By Sophie Bloch, Director, Hillels of Memphis
Above: University of Memphis students Niki Schienberg, Gila Karasik, Eli Apel, and Jessica Breining gather for an end of semester Hanukkah lunch at the Morris S. Fogelman Hillel building near the University of Memphis campus.
I often joke that my job as the Director of Hillels of Memphis centers around feeding and caffeinating ravenous college students. On one hand, the work of Hillel does indeed fall back on the incredibly reliable Jewish tradition of coming together as a community around a delicious meal – there are few experiences in life as profoundly gratifying as providing a hot, home cooked meal to a busy student who otherwise survives on whatever the dining hall is serving. On the other hand, the delicate process of building trusted relationships so that Hillel isn’t just another place to eat is where the real magic of the work happens.
Since school started in August at University of Memphis and Rhodes College, Hillel served ninety-six bagels at weekly bagel brunches, thirty-eight Shabbat meals enjoyed with friends from across both campuses, and forty-five cups of coffee shared over relationship-building conversations. Those relationships, though, are the real metrics of success in this line of work.
Relationship-based engagement is engagement with students based on their interests and passions that leads to sustained interaction. When successful, relationship-based engagement enables students to understand the role Judaism plays in their identity, empowers students to integrate Jewish values into their life choices, and teaches students to take action to incorporate Jewish tradition into their lives. Relationship-based engagement also helps results in students engaging with their community of Jewish peers and their connection to Israel. On average, students who participate in Hillel at least one time over the course of their college career exhibit statistically higher outcomes above than Jewish students who have never participated in Hillel. The more frequently a student engages with Hillel, the higher the outcomes they exhibit.
Last semester, over seventy Jewish students across Memphis schools have invested in their relationship with Hillel, and thus Jewish life, by attending a Hillel program or event over the course of the Fall semester. Thirty of those students have committed to Jewish life on campus by taking on a leadership role in Hillel or participating in more than five programs or events over the course of the Fall semester.
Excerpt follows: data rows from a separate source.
Lemma call_virtual_try_on_predictions_witness :
  let gen := generate_vto_image Double.person Double.product 1 32
               (init Double.one_image) in
  let uri := Double.stored_uri (vto_file_name (MkUUID 10) 0) in
  gen = (Returns [uri], gen.2)
  ∧ ∃ predictions : list prediction,
      call_virtual_try_on Double.person Double.product None (init Double.one_image)
      = (Returns ({[ "predictions" := predictions ]} : SimpleNamespace), gen.2)
      ∧ length predictions = 1
      ∧ (∀ i, predictions !! i ≫= (.!! "gcsUri") = [uri] !! i)
      ∧ (∀ i d, predictions !! i = Some d → dom d = ({[ "gcsUri" ]} : gset string)).
Proof.
  intros gen uri.
  assert (gen = (Returns [uri], gen.2)) as Hgen by (vm_compute; reflexivity).
  split; [exact Hgen|].
  exact (call_virtual_try_on_predictions
           Double.person Double.product None (init Double.one_image)
           [uri] gen.2 Hgen).
Defined.

Lemma generate_vto_image_no_images_witness :
  let run := generate_vto_image Double.person Double.product 2 32
               (init Double.empty_reply) in
  ((), vto_request "gs://studio/person.png" "gs://studio/shirt.png" 2 32,
   Returns {| generated_images := Some [] |}) ∈ recontext_calls (trace_of run)
  ∧ result_of run = Raises (ValueError "VTO API returned no generated images.")
  ∧ store_calls (trace_of run) = [].
Proof.
  intros run.
  assert (((), vto_request "gs://studio/person.png" "gs://studio/shirt.png" 2 32,
           Returns {| generated_images := Some [] |})
          ∈ recontext_calls (trace_of run)) as Hcall.
  { vm_compute. apply list_elem_of_here. }
  split; [exact Hcall|].
  exact (proj1 (generate_vto_image_no_images
                  Double.person Double.product 2 32 Double.empty_reply)
           () _ _ Hcall (or_intror eq_refl)).
Defined.

Lemma generate_vto_image_write_failure_witness :
  let run := generate_vto_image Double.person Double.product 3 32
               (init Double.second_write_fails) in
  let args := vto_store_args (MkUUID 2) 1 Double.img_b in
  let e := Double.StorageWriteError (vto_file_name (MkUUID 2) 1) in
  1 ≤ 2
  ∧ store_calls (trace_of run) !! (2 - 1) = Some (args, Raises e)
  ∧ length (store_calls (trace_of run)) = 2
  ∧ (∀ j, j < 2 - 1 →
       ∃ args' uri, store_calls (trace_of run) !! j = Some (args', Returns uri))
  ∧ result_of run = Raises e
  ∧ ∃ c req response images image u,
      (c, req, Returns response) ∈ recontext_calls (trace_of run)
      ∧ generated_images response = Some images
      ∧ images !! (2 - 1) = Some image
      ∧ args = vto_store_args u (2 - 1) image.
Proof.
  intros run args e.
  assert (1 ≤ 2) as Hk by lia.
  assert (store_calls (trace_of run) !! (2 - 1) = Some (args, Raises e)) as Hfail
    by (vm_compute; reflexivity).
  split; [exact Hk|]. split; [exact Hfail|].
  exact (generate_vto_image_write_failure
           Double.person Double.product 3 32 Double.second_write_fails
           2 args e Hk Hfail).
Defined.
In addition to building relationships with students, I have met with countless campus and community partners, further solidifying the role Jewish Life plays on campus as well as the role Hillel plays in the Memphis Jewish Community. I have gotten to know our amazing lay leaders and supporters, hearing your own Hillel stories as we together ponder how to honor the legacy of past Jewish life on Memphis campuses while evolving to meet the ever-changing needs of today’s Jewish college students in today’s Memphis Jewish community. Today’s college students across the country struggle with demanding classes, extreme social pressures amplified by social media, and expectations to take advantage of every opportunity they come across for personal development and resume building while on campus. Many of them struggle with mental health, loneliness, and despair about the world they will be inheriting as they become leaders of tomorrow.
I have the distinct privilege of bearing witness to the journeys of Jewish students at Rhodes College and University of Memphis as they forge their way in the world and recommit to the role Judaism plays in their life. We live in a time when any Jewish life on campus should be seen not as expected, but as miraculous. For students who are surrounded by fast fads, countless trends that come and go, and more causes to fight for than ever before, reconnecting to Jewish values, traditions, and community is a steadfast way for Jewish students at Rhodes and University of Memphis to both remember who they are and also discover who they can be. For some that means stepping into a leadership role to help organize programs and events, or participating in the upcoming Jewish Learning Fellowship class in the Spring. For others, it means bringing their friends by the Morris S. Fogelman Jewish Student Center at University of Memphis to show off the incredible study and lounge space they have come to grow proud of as their own. No matter where the college students of Memphis are on their Jewish Journey, Hillel is here to meet them where they’re at and walk alongside them, coffee cup in hand.